65 the LAPS surface was rinsed with measurement solution. The results of these experiments are given in Figure 4.5b. With increasing dsDNA concentration from 0.1 nM to 5 µM, the LAPS signal is increased from ∼8 mV to ∼58 mV. A nearly linear dependence of the LAPS signal on the logarithm of dsDNA concentration was observed at least until 5 µM dsDNA.

The lower detection limit is as low as 0.1 nM dsDNA that is in good agreement with results reported previously for DNA sensors based on silicon nanowires [38].

Figure 4.5: (a) Constant-photocurrent responses of the LAPS recorded in four spots (spots 3, 9, 11, and 13) before and after consecutive adsorption of 10 µM PAH and 10 nM

dsDNA molecules, respectively. The LAPS response averaged over 16 spots (mean response) is added, too. The inset picture in the graph shows the spot distribution. (b) Dependence of the LAPS signal (averaged over 16 spots) on dsDNA concentration ranging

from 0.1 nM to 5 µM.

If adsorbed PAH molecules do not form a closely packed dense layer on the LAPS surface, a possible unspecific adsorption of dsDNA molecules onto SiO2 surface areas not covered with PAH could induce an undesired potential shift. To find out the impact of this unspecific dsDNA adsorption on the LAPS signal, in separate experiments, bare SiO2-gate LAPS chips were exposed to 5 µM dsDNA solution for 1 h, followed by a rinsing step.

Here, the unspecific adsorption of dsDNA molecules induces only a small potential shift of approximately 4 mV (see Figure 4.6a), which is about 15 times smaller than the signal (58 mV) induced due to the adsorption of dsDNA molecules on a PAH-covered LAPS surface.

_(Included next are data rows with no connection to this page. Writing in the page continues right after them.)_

Lemma stored_mark f v c m :
  f ∈ fields → viewf f c = Some v → stored f v m (mark_present f (msg_set (item_offset f) c m)).
Proof.
  intros Hf Hv. pose proof (rt_self _ fields_ok f Hf) as Hself. unfold mark_present, cf_pb_field_has_data.
  split; unfold cf_pb_field_has_data; repeat case_decide; try case_match; try done;
    rewrite ?Z.eqb_eq, ?Z.eqb_neq in *;
    rewrite ?msg_get_set_eq, ?(msg_get_set_ne (item_offset f) (has_offset f)), ?msg_get_set_eq;
    try done; try (intros Heq; symmetry in Heq; revert Heq; apply Hself; unfold flagged; tauto).
  - simpl. by rewrite Z.eqb_refl.
  - intros off ? Hh. rewrite !msg_get_set_ne; [done|done|apply Hh; by left].
  - intros off ? Hh. by rewrite msg_get_set_ne.
  - intros off ? Hh. rewrite !msg_get_set_ne; [done|done|apply Hh; by right].
Qed.

Lemma msg_get_zero z off : msg_get off (mk_msg z []) = base z.
Proof. by destruct z. Qed.

Lemma decfunc_total f decode : 0 <= cf_pb_wire_type (pbtype f) → ∃ func, cf_pb_decfunc malloc D decode f = Some func.
Proof. unfold cf_pb_decfunc. destruct (pbtype f); eauto. simpl. lia. Qed.

Lemma wire_type_range f : f ∈ fields → 0 <= cf_pb_wire_type (pbtype f) < 8.
Proof.
  intros Hf. pose proof (rt_type _ fields_ok f Hf) as H. split; [done|]. by destruct (pbtype f).
Qed.

(** A scalar or the active member of a union. *)
Lemma value_field_step fuel z f v m s rest :
  f ∈ fields → alloctype f = CF_PB_SCALAR ∨ alloctype f = CF_PB_ONEOF →
  typed_val (typed_fields d) z f v → msg_get (item_offset f) m = base z →
  i_state s = (field_key f ++ wire_value f v) ++ rest →
  zlen (field_key f ++ wire_value f v) <= i_bytes_left s → (Z.to_nat (i_bytes_left s) <= fuel)%nat →
  ∃ m', decode (S fuel) fields m s =
        decode fuel fields m' (i_drop (length (field_key f ++ wire_value f v)) s) ∧ stored f v m m'.
Proof.
  intros Hf Hat Hv Hm Hs Hl Hfuel. rewrite <-app_assoc in Hs.
  destruct (decfunc_total f (decode fuel) (rt_type _ fields_ok f Hf)) as [func Hfn].
  destruct (step_state _ _ _ _ Hs Hl) as [Hs1 Hl1]. set (s1 := i_drop _ s) in *.
  destruct (value_parses d fuel (decode_sub fuel) z f v func s1 rest Hfn Hv Hs1 Hl1) as (c & Hd & Hc).
  { unfold s1. simpl. lia. }
  eexists. split.
  - apply decode_step with (rest := rest) (c := c); [done|by apply wire_type_range|done|done|].
    intros s2 ->. fold (field_key f). fold s1. unfold cf_pb_decode_field. rewrite Hfn, Hm, Z.eqb_refl.
    destruct Hat as [->| ->]; simpl; exact Hd.
  - apply stored_mark; [done|]. unfold view_field. by destruct Hat as [->| ->].
Qed.

(** The items of an array that is not packed, one turn each. *)
Lemma items_field_steps f : f ∈ fields → alloctype f = CF_PB_ARRAY →
  cf_pb_type_packable (pbtype f) = false → ∀ us vs fuel m s rest a,
  Forall (typed_val (typed_fields d) false f) us → as_arr (msg_get (item_offset f) m) = Some a →
  arr_at d f vs a →
  i_state s = flat_map (λ u, field_key f ++ wire_value f u) us ++ rest →
  zlen (flat_map (λ u, field_key f ++ wire_value f u) us) <= i_bytes_left s →
  (Z.to_nat (i_bytes_left s) < fuel)%nat →
  ∃ fuel' m' a', decode fuel fields m s =
      decode fuel' fields m' (i_drop (length (flat_map (λ u, field_key f ++ wire_value f u) us)) s) ∧
    (Z.to_nat (i_bytes_left s - zlen (flat_map (λ u, field_key f ++ wire_value f u) us)) < fuel')%nat ∧
    as_arr (msg_get (item_offset f) m') = Some a' ∧ arr_at d f (vs ++ us) a' ∧
    m_zeroed m' = m_zeroed m ∧ ∀ off, off ≠ item_offset f → msg_get off m' = msg_get off m.
Proof.
  intros Hf Hat Hp. induction us as [|u us IH]; intros vs fuel m s rest a Hus Hc Ha Hs Hl Hfuel.
  { exists fuel, m, a. simpl. rewrite i_drop_0, app_nil_r. split; [done|]. split; [lia|done]. }
  inversion_clear Hus as [|? ? Hu Hus']. simpl flat_map in *.
  set (w := flat_map _ us) in *. rewrite (length_app (_ ++ _) w) in Hl |- *.
  destruct fuel as [|fuel]; [lia|].
  destruct (decfunc_total f (decode fuel) (rt_type _ fields_ok f Hf)) as [func Hfn].
  rewrite <-!app_assoc in Hs. assert (zlen (field_key f ++ wire_value f u) <= i_bytes_left s) as Hl0 by lia.
  destruct (step_state _ _ _ _ Hs Hl0) as [Hs1 Hl1].
  assert (1 <= zlen (field_key f ++ wire_value f u)) as Hlen.
  { rewrite length_app. pose proof (varint_length (key (cf_pb_wire_type (pbtype f)) (tag f))).
    unfold field_key. lia. }
  destruct (item_parses d fuel (decode_sub fuel) f func u vs (cf_pb_wire_type (pbtype f)) _ a _ _
              Hfn Hp Hu Hc Ha Hs1 Hl1) as (a1 & Hd & Ha1); [simpl; lia|].
  set (m1 := mark_present f (msg_set (item_offset f) (CArr a1) m)).
  assert (Hunflag : ¬ flagged f).
  { unfold flagged. rewrite (rt_array _ fields_ok f Hf Hat), Hat. by intros [?|?]. }
  assert (m1 = msg_set (item_offset f) (CArr a1) m) as Hm1.
  { unfold m1, mark_present. rewrite decide_False by (rewrite Hat; done).
    by rewrite (rt_array _ fields_ok f Hf Hat). }
  destruct (IH (vs ++ [u]) fuel m1 (i_drop (length (field_key f ++ wire_value f u)) s) rest a1)
    as (fuel' & m' & a' & Hdec & Hf' & Hc' & Ha' & Hz & Hframe); [done| |done| | | |].
  - by rewrite Hm1, msg_get_set_eq.
  - simpl. by rewrite Hs, app_assoc, drop_app_length.
  - simpl. lia.
  - simpl. lia.
  - exists fuel', m', a'. split; [|split; [|split; [done|split; [|split]]]].
    + rewrite <-i_drop_drop, <-Hdec. unfold m1.
      apply decode_step with (rest := w ++ rest); [done|by apply wire_type_range|done|done|].
      intros s1 ->. fold (field_key f). unfold cf_pb_decode_field. rewrite Hfn, Hat. exact Hd.
    + simpl in Hf'. fold w in Hf'. lia.
    + by rewrite <-app_assoc in Ha'.
    + by rewrite Hz, Hm1.
    + intros off Hoff. rewrite Hframe, Hm1 by done. by apply msg_get_set_ne.
Qed.

Lemma stored_array f vs m m' a :
  f ∈ fields → alloctype f = CF_PB_ARRAY → as_arr (msg_get (item_offset f) m') = Some a → arr_at d f vs a →
  m_zeroed m' = m_zeroed m → (∀ off, off ≠ item_offset f → msg_get off m' = msg_get off m) →
  stored f (SRep vs) m m'.
Proof.
  intros Hf Hat Hc Ha Hz Hframe. split; [done|by eapply arr_at_view| |intros; by apply Hframe].
  unfold cf_pb_field_has_data. rewrite decide_False by (rewrite Hat; done).
  by rewrite (rt_array _ fields_ok f Hf Hat).
Qed.

(** A whole field, in as many turns as it takes. *)
Lemma field_steps fuel z f v m s rest :
  f ∈ fields → typed_field (typed_fields d) z f v → msg_get (item_offset f) m = base z →
  i_state s = wire_field f v ++ rest → zlen (wire_field f v) <= i_bytes_left s →
  (Z.to_nat (i_bytes_left s) < fuel)%nat →
  ∃ fuel' m', decode fuel fields m s = decode fuel' fields m' (i_drop (length (wire_field f v)) s) ∧
    (Z.to_nat (i_bytes_left s - zlen (wire_field f v)) < fuel')%nat ∧ stored f v m m'.
Proof.
  intros Hf Hv Hm Hs Hl Hfuel. unfold typed_field in Hv.
  assert (∀ v', typed_val (typed_fields d) z f v' → wire_field f v' = field_key f ++ wire_value f v') as Hwf.
  { unfold typed_val. intros v' Hv'. by destruct v'; try done; destruct (pbtype f). }
  destruct (alloctype f) eqn:Hat; [| | |done].
  1,3: rewrite Hwf in * by done; destruct fuel as [|fuel]; [lia|];
    destruct (value_field_step fuel z f v m s rest Hf ltac:(rewrite Hat; tauto) Hv Hm Hs Hl)
      as (m' & Hd & Hst); [lia|];
    exists fuel, m'; split; [done|]; split; [|done];
    unfold field_key in *; rewrite length_app in *;
    pose proof (varint_length (key (cf_pb_wire_type (pbtype f)) (tag f))); lia.
  destruct Hv as (-> & vs & -> & Hvs & Hpk).
  assert (as_arr (msg_get (item_offset f) m) = Some (mk_ccarray [] 0 0)) as Hc by (by rewrite Hm).
  destruct vs as [|v0 vs0].
  { exists fuel, m. simpl. rewrite i_drop_0. split; [done|]. split; [lia|].
    eapply stored_array; [done|done|done|apply arr_at_zero|done|done]. }
  set (vs := v0 :: vs0) in *.
  change (wire_field f (SRep vs)) with
    (if cf_pb_type_packable (pbtype f)
     then varint (key PB_WT_STRING (tag f)) ++ delimited (flat_map (wire_value f) vs)
     else flat_map (λ u, field_key f ++ wire_value f u) vs) in *.
  destruct (cf_pb_type_packable (pbtype f)) eqn:Hp.
  - destruct fuel as [|fuel]; [lia|]. rewrite <-app_assoc in Hs.
    destruct (step_state _ _ _ _ Hs Hl) as [Hs1 Hl1].
    destruct (decfunc_total f (decode fuel) (rt_type _ fields_ok f Hf)) as [func Hfn].
    destruct (packed_parses d fuel (decode_sub fuel) f func vs (msg_get (item_offset f) m) _ rest
                Hfn Hp (rt_size _ fields_ok f Hf) Hvs (Hpk eq_refl) Hs1 Hl1) as (a & Hd & Ha); [simpl; lia|].
    exists fuel, (mark_present f (msg_set (item_offset f) (CArr a) m)). split; [|split].
    + apply decode_step with (rest := rest); [done|by vm_compute|done|done|].
      intros s1 ->. unfold cf_pb_decode_field. rewrite Hfn, Hat. exact Hd.
    + rewrite length_app in *. pose proof (varint_length (key PB_WT_STRING (tag f))). lia.
    + apply stored_mark; [done|]. by eapply arr_at_view.
  - destruct (items_field_steps f Hf Hat Hp vs [] fuel m s rest _ Hvs Hc (arr_at_zero d f) Hs Hl Hfuel)
      as (fuel' & m' & a' & Hd & Hf' & Hc' & Ha' & Hz & Hframe).
    exists fuel', m'. split; [done|]. split; [done|]. by eapply stored_array.
Qed.

(** *** The loop over the fields of the input *)

(** [m] holds the fields [fs], and is as [m0] elsewhere. *)
Record all_stored (fs : list (cf_pb_field_t * sval)) (m0 m : msg) : Prop := {
  all_zeroed : m_zeroed m = m_zeroed m0;
  all_view f v : (f, v) ∈ fs →
    viewf f (msg_get (item_offset f) m) = Some v ∧ cf_pb_field_has_data f m = Some true;
  all_frame off :
    (∀ f v, (f, v) ∈ fs → off ≠ item_offset f ∧ (flagged f → off ≠ has_offset f)) →
    msg_get off m = msg_get off m0;
}.

Lemma has_data_frame f m m' :
  (flagged f → msg_get (has_offset f) m' = msg_get (has_offset f) m) →
  cf_pb_field_has_data f m' = cf_pb_field_has_data f m.
Proof.
  intros Hf. unfold cf_pb_field_has_data, flagged in *.
  case_decide; [rewrite Hf by tauto; done|].
  destruct (Z.eqb_spec (has_offset f) NO_HAS); [done|]. rewrite Hf by tauto. done.
Qed.

Lemma all_stored_snoc fs f v m0 m m' :
  (∀ g u, (g, u) ∈ fs → apart g f) →
  all_stored fs m0 m → stored f v m m' → all_stored (fs ++ [(f, v)]) m0 m'.
Proof.
  intros Hap [Hz Hv Hfr] [Hz' Hv' Hh' Hfr']. split.
  - by rewrite Hz'.
  - intros g u [Hg|Hg]%elem_of_app.
    + destruct (Hv g u Hg) as [Hgv Hgh]. destruct (Hap g u Hg) as (H1 & H2 & H3 & H4).
      split.
      * rewrite Hfr'; [done|done|]. intros Hfl Heq. by apply (H3 Hfl).
      * rewrite (has_data_frame g m); [done|]. intros Hgf. apply Hfr'; [by apply H2|]. by intros; apply H4.
    + apply list_elem_of_singleton in Hg as [= -> ->]. done.
  - intros off Hoff. rewrite Hfr'.
    + apply Hfr. intros g u Hg. apply (Hoff g u), elem_of_app. by left.
    + apply (Hoff f v), elem_of_app. right. by apply list_elem_of_singleton.
    + apply (Hoff f v), elem_of_app. right. by apply list_elem_of_singleton.
Qed.

Lemma loop_fields z fs2 : ∀ fs1 fuel m s rest,
  (∀ f v, (f, v) ∈ fs1 ++ fs2 → f ∈ fields) →
  (∀ f v, (f, v) ∈ fs2 → typed_field (typed_fields d) z f v) →
  (∀ fa f v fb, fs1 ++ fs2 = fa ++ (f, v) :: fb → ∀ g u, (g, u) ∈ fa → apart g f) →
  all_stored fs1 (mk_msg z []) m →
  i_state s = wire_fields fs2 ++ rest → i_bytes_left s = zlen (wire_fields fs2) →
  (Z.to_nat (i_bytes_left s) < fuel)%nat →
  ∃ m', decode fuel fields m s = Some (true, m', i_drop (length (wire_fields fs2)) s) ∧
        all_stored (fs1 ++ fs2) (mk_msg z []) m'.
Proof.
  induction fs2 as [|[f v] fs2 IH]; intros fs1 fuel m s rest Hin Hty Hap Hst Hs Hl Hfuel.
  { exists m. simpl in *. rewrite i_drop_0, app_nil_r. destruct fuel; [lia|]. cbn [cf_pb_decode].
    rewrite Hl. unfold decode_end. by rewrite Hl. }
  change (wire_fields ((f, v) :: fs2)) with (wire_field f v ++ wire_fields fs2) in *.
  rewrite length_app in *. rewrite <-app_assoc in Hs.
  assert (f ∈ fields) as Hf by (apply (Hin f v), elem_of_app; right; left).
  assert (∀ g u, (g, u) ∈ fs1 → apart g f) as Hapf by (apply (Hap fs1 f v fs2 eq_refl)).
  assert (msg_get (item_offset f) m = base z) as Hm.
  { rewrite <-(msg_get_zero z (item_offset f)). apply (all_frame _ _ _ Hst). intros g u Hg.
    destruct (Hapf g u Hg) as (H1 & H2 & _). split; [done|]. intros Hgf Heq. by apply (H2 Hgf). }
  destruct (field_steps fuel z f v m s (wire_fields fs2 ++ rest) Hf) as (fuel' & m1 & -> & Hf' & Hst1);
    [apply Hty; left|done|done|lia|done|].
  destruct (IH (fs1 ++ [(f, v)]) fuel' m1 (i_drop (length (wire_field f v)) s) rest) as (m' & -> & Hst').
  - intros g u Hg. apply (Hin g u). by rewrite <-app_assoc in Hg.
  - intros g u Hg. apply Hty. by right.
  - rewrite <-app_assoc. exact Hap.
  - by eapply all_stored_snoc.
  - simpl. by rewrite Hs, drop_app_length.
  - simpl. lia.
  - simpl. lia.
  - exists m'. rewrite i_drop_drop. split; [done|]. by rewrite <-app_assoc in Hst'.
Qed.

(** *** The message read back *)

Lemma selects_in z fields' fs f v :
  selects (typed_fields d) z fields' fs → (f, v) ∈ fs →
  f ∈ fields' ∧ typed_field (typed_fields d) z f v.
Proof.
  induction 1 as [|g u l fs Hz Ht _ IH|g l fs Hz Hg _ IH]; intros Hin.
  - by apply not_elem_of_nil in Hin.
  - apply elem_of_cons in Hin as [[= -> ->]|Hin]; [split; [left|done]|].
    destruct (IH Hin). split; [by right|done].
  - destruct (IH Hin). split; [by right|done].
Qed.

Lemma selects_nodup z fields' fs :
  NoDup fields' → selects (typed_fields d) z fields' fs → NoDup fs.*1.
Proof.
  intros Hnd. induction 1 as [|g u l fs Hz Ht Hs IH|g l fs Hz Hg Hs IH];
    [constructor| |]; apply NoDup_cons in Hnd as [Hg' Hnd]; [|by apply IH].
  simpl. constructor; [|by apply IH]. intros ([f v] & -> & Hin)%list_elem_of_fmap.
  apply Hg'. by apply (selects_in _ _ _ _ _ Hs Hin).
Qed.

4.3.4 Fluorescence-microscopy measurements

In addition to field-effect detection of dsDNA with the LAPS device, fluorescence measurements were performed as a reference method to verify the dsDNA attachment onto the PAH-covered LAPS surface. The fluorescence images were taken using an Axio Imager A1m (Carl Zeiss, Germany) fluorescence microscope with respective filter set. To visualize the successful electrostatic adsorption of the negatively charged dsDNA molecules onto the positively charged PAH layer, dsDNA molecules were modified (labeled) with a blue-fluorescent dye DAPI (4', 6-diamidino-2-phenylindole). For this, the PAH-coated LAPS surface was incubated with the solution containing 5 µM dsDNA and 300 nM DAPI molecules for 5 min. The DAPI molecules preferentially bind to the minor groove of

66 dsDNA, where their fluorescence is approximately 20-fold greater than in the non-bound state. For comparison, the fluorescence signal from the bare LAPS surface (without PAH layer) after exposing to the same dsDNA/DAPI solution was studied, too.

Figure 4.6: Mean signal values (n = 3) of PAH-modified and bare LAPS devices after exposing to 5 µM dsDNA solution (a) and fluorescence images (b) taken from the surface

of the PAH-modified and bare LAPS devices after exposing to DAPI-labeled dsDNA solution. DAPI: Fluorescent dye 4’, 6-diamidino-2-phenylindole.

Figure 4.6b shows the results of fluorescence measurements. A bright and homogeneous fluorescence signal was observed after incubation of the PAH-modified LAPS surface to the DAPI-labeled dsDNA solution, verifying a successful adsorption of dsDNA molecules onto the positively charged PAH layer. In contrast, as expected, almost no fluorescence signal has been detected after incubation of the bare LAPS surface with the DAPI-labeled dsDNA solution that is also in good correlation with the field-effect measurements presented in Figure 4.6a. The electrostatic repulsion between the dsDNA and SiO2 surface (both are negatively charged) prevents the dsDNA adsorption. As a consequence, no DAPI-labeled dsDNA molecules remain on the bare LAPS surface after the washing step.